Trypanosoma cruzi

Arthur Delcher
January 2005

Whole-genome shotgun sequencing and assembly.

A total of 1,192,680 end-sequences were generated from five different insert-size libraries of T. cruzi CL-Brener to provide a total of 768,436,632 nt of high-quality sequence. The bulk (96%) of the sequence coverage came from 2-kb (701,082 reads) and 10-kb (435,593 reads) plasmid libraries constructed at TIGR, with the remainder generated from a BAC TC3 library (16,405 reads) constructed by Denis LePaslier (CEPH, Paris) and 35-kb fosmid (16,843 reads) and 90-kb BAC (22,757 reads) libraries constructed at Children’s Hospital Oakland Research Institute (http://bacpac.chori.org/tcruzi105.htm). Ninety percent of the reads represented mate-pairs, and the average and variance of insert size of all libraries were estimated by agarose gel electrophoresis and re-evaluated by mapping the reads against previously closed BACs to ensure accurate measure of the distance between mate-pairs. The results of these analyses and the coverage of each library are shown in Table S1. Genome assembly was carried out using the Celera Assembler, with no more than 1.5% error rate accepted during the overlapping stage and the “Bubble Smoothing” sub-routine turned off, since it resulted in a large number of frame-shifts.

The assembly resulted in 5517 scaffolds (8780 contigs) totaling 67.2 Mb, with half of the nucleotides incorporated into scaffolds longer than 150.8 kb (i.e., N50 = 150.8 kb). The scaffolds contained 3263 gaps of average estimated length of 983 bp (accounting for less than 5% of the scaffold sequence). The mean contig size was 7.7 kb and the N50 for contig bases was 25,824 bp. In addition, another 24,123 contigs (N50 = 947 bp) did not fall into scaffolds. Twenty-eight scaffolds and 117 contigs not assigned to scaffolds were excluded from this dataset because they correspond to bacterial contamination. The annotated genome corresponds to scaffolds greater than 5 kb (784 scaffolds containing 3954 contigs), in addition to 54 unassigned contigs greater than 5 kb (Table S3). The longest scaffold and contig were 987 kb and 256 kb, respectively, and the N50 size was only 25.8 kb. In addition, the numerous repetitive regions of the genome, especially those containing large tandem arrays of multi-gene families, were collapsed and/or misassembled. The quality of the assembly was evaluated by mapping the existing scaffolds onto two large contigs sequenced and assembled from 106-kb BAC CH105-42O19 and a previously published 93.4-kb contig from chromosome 3. The scaffolds covered both contigs entirely, with 149/151 protein-coding genes correctly represented in the assembled data. Both haplotypes were assembled separately in those areas, since all sequences were represented by two overlapping scaffolds, one with > 99.8 % identity and the other < 96%.

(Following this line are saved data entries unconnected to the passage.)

(** * djifix: repair of interrupted DJI video recordings

    A shallow embedding of [djifix.c] (version 2016-04-19) and the properties
    of its detection and recovery logic.

    Conventions of the embedding.
    - [unsigned] is a 32-bit word, held in [Z] with its wrap-around written
      out ([u32]); [unsigned char] is an 8-bit value; [int] and [long] are
      held in [Z] (an LP64 platform: offsets given to [fseek] never wrap).
    - The input stream is a regular file: a byte list, a position and the
      end-of-file indicator.  Seeking past the end succeeds, seeking before
      the start fails; read errors other than end-of-file do not occur.
    - The output stream is the list of bytes written so far.
    - [stderr] is the list of messages printed by [main]; the progress
      messages of the two repair routines are not recorded.
    - Loops that are not structurally recursive take fuel; every caller gives
      fuel that is proved sufficient. *)

From Stdlib Require Import ZArith List Lia Bool.
From Stdlib.Strings Require Import Byte.
Import ListNotations.
Local Open Scope Z_scope.

(** ** Machine integers *)

Definition u32 (z : Z) : Z := z mod 2 ^ 32.

Definition Z_of_byte (b : byte) : Z := Z.of_N (Byte.to_N b).

(** Conversion of an [int] to [unsigned char], as [fputc] does. *)
Definition byte_of_Z (z : Z) : byte :=
  match Byte.of_N (Z.to_N (z mod 256)) with
  | Some b => b
  | None => x00
  end.

(** ** The part of <stdio.h> the program uses *)

Module Stdio.

Record FILE : Type := mkFILE {
  contents : list byte;
  position : Z;
  eof_ind : bool
}.

Definition EOF : Z := -1.

Definition fopen (d : list byte) : FILE := mkFILE d 0 false.

Definition size (f : FILE) : Z := Z.of_nat (length (contents f)).

(** A next character is present. *)
Definition has_char (f : FILE) : bool :=
  negb (eof_ind f) && (0 <=? position f) && (position f <? size f).

Definition fgetc (f : FILE) : Z * FILE :=
  if has_char f then
    (Z_of_byte (nth (Z.to_nat (position f)) (contents f) x00),
     mkFILE (contents f) (position f + 1) false)
  else (EOF, mkFILE (contents f) (position f) true).

Definition feof (f : FILE) : bool := eof_ind f.

Definition ftell (f : FILE) : Z := position f.

Inductive whence : Type := SEEK_SET | SEEK_CUR.

(** [None] stands for a nonzero return value; the stream is then unchanged. *)
Definition fseek (f : FILE) (offset : Z) (w : whence) : option FILE :=
  let target := match w with
                | SEEK_SET => offset
                | SEEK_CUR => position f + offset
                end in
  if target <? 0 then None else Some (mkFILE (contents f) target false).

Definition fputc (c : Z) (out : list byte) : list byte := out ++ [byte_of_Z c].

End Stdio.
Import Stdio.

(** ** Four-character codes *)

Definition fourcc (a b c d : byte) : Z :=
  Z.lor (Z.lor (Z.lor (Z.shiftl (Z_of_byte a) 24) (Z.shiftl (Z_of_byte b) 16))
               (Z.shiftl (Z_of_byte c) 8)) (Z_of_byte d).

Definition fourcc_ftyp : Z := fourcc "f" "t" "y" "p".
Definition fourcc_moov : Z := fourcc "m" "o" "o" "v".
Definition fourcc_free : Z := fourcc "f" "r" "e" "e".
Definition fourcc_mdat : Z := fourcc "m" "d" "a" "t".

(** ** Byte reader *)

Definition get1Byte (fid : FILE) : option Z * FILE :=
  let (fgetcResult, fid) := fgetc fid in
  if feof fid then (None, fid)
  else (Some (fgetcResult mod 256), fid).

Definition get4Bytes (fid : FILE) : option Z * FILE :=
  match get1Byte fid with
  | (None, fid) => (None, fid)
  | (Some c1, fid) =>
  match get1Byte fid with
  | (None, fid) => (None, fid)
  | (Some c2, fid) =>
  match get1Byte fid with
  | (None, fid) => (None, fid)
  | (Some c3, fid) =>
  match get1Byte fid with
  | (None, fid) => (None, fid)
  | (Some c4, fid) =>
      (Some (u32 (Z.lor (Z.lor (Z.lor (Z.shiftl c1 24) (Z.shiftl c2 16))
                               (Z.shiftl c3 8)) c4)), fid)
  end end end end.

(** ** Atom probe *)

(** [Some n] stands for a return value of 1 with [n] stored through
    [numRemainingBytesToSkip]; [None] for a return value of 0, which leaves
    the caller's variable as it was. *)
Definition checkAtom (fid : FILE) (fourccToCheck : Z) : option Z * FILE :=
  match get4Bytes fid with
  | (None, fid) => (None, fid)
  | (Some atomSize, fid) =>
  match get4Bytes fid with
  | (None, fid) => (None, fid)
  | (Some fourcc, fid) =>
      if negb (fourcc =? fourccToCheck) then (None, fid)
      else if atomSize <? 8 then (None, fid)
      else (Some (u32 (atomSize - 8)), fid)
  end end.

(** ** Repair type 1: write the 'ftyp' header, then copy the input *)

(** [while (get1Byte(inputFID, &c)) fputc(c, outputFID);] *)
Fixpoint copyToEnd (fuel : nat) (inputFID : FILE) (outputFID : list byte)
  : option (FILE * list byte) :=
  match fuel with
  | O => None
  | S fuel =>
      match get1Byte inputFID with
      | (None, inputFID) => Some (inputFID, outputFID)
      | (Some c, inputFID) => copyToEnd fuel inputFID (fputc c outputFID)
      end
  end.

Definition doRepairType1 (fuel : nat) (inputFID : FILE) (outputFID : list byte)
  (ftypSize : Z) : option (FILE * list byte) :=
  let outputFID := fputc (Z.shiftr ftypSize 24) outputFID in
  let outputFID := fputc (Z.shiftr ftypSize 16) outputFID in
  let outputFID := fputc (Z.shiftr ftypSize 8) outputFID in
  let outputFID := fputc ftypSize outputFID in
  let outputFID := fputc (Z_of_byte "f") outputFID in
  let outputFID := fputc (Z_of_byte "t") outputFID in
  let outputFID := fputc (Z_of_byte "y") outputFID in
  let outputFID := fputc (Z_of_byte "p") outputFID in
  copyToEnd fuel inputFID outputFID.

(** ** Repair type 2: re-frame the NAL units *)

Definition putStartCode (outputFID : list byte) : list byte :=
  fputc 0x01 (fputc 0x00 (fputc 0x00 (fputc 0x00 outputFID))).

A total of 154,155 reads totaling 126 Mb were generated from 2- and 10-kb plasmid libraries of T. cruzi Esmeraldo and used to classify CL-Brener contigs into the following categories based on NUCmer matches: (i) similar to the Esmeraldo haplotype (lineage IIb), (ii) dissimilar to Esmeraldo haplotype, (iii) homozygous or haploid regions, (iv) repetitive regions, and (v) merged regions. For Esmeraldo reads matching exactly two contigs, the contig with the higher percentage identity (98–100%) was deemed the IIb haplotype, while the corresponding region of the other contig was assigned to the non-Esmeraldo-like haplotype. Regions where the Esmeraldo reads matched only a single contig were taken to represent haploid regions corresponding to the IIb parent, if the coverage and/or single nucleotide polymorphism (SNP) density was low; or homozygous or heterozygous regions with very similar sequence that had merged during assembly, if the coverage and/or SNP density was high. Conversely, contigs showing no match to Esmeraldo reads (or matches covering less than 90% of the Esmeraldo read) were presumed to represent haploid regions from the non-Esmeraldo-like haplotype, although they may formally represent unsampled regions of the Esmeraldo because of low sequence coverage. When the Esmeraldo reads matched three or more contigs, the corresponding regions were classified as repetitive. About 30.5 Mb of the T. cruzi assembled sequence corresponds to heterozygous regions (with 15.2 Mb corresponding to IIb and 15.3 Mb to the non-Esmeraldo-like haplotype), 2 Mb corresponds to homozygous regions, 5.4 Mb apparently represents regions where the two haplotypes were merged, and 22.5 Mb corresponds to repetitive regions which could not be assigned to a particular haplotype (Table S2). Reassuring to us, few contigs (22%) appear to represent chimeras between the two haplotypes, pointing to the relative accuracy of the assembly.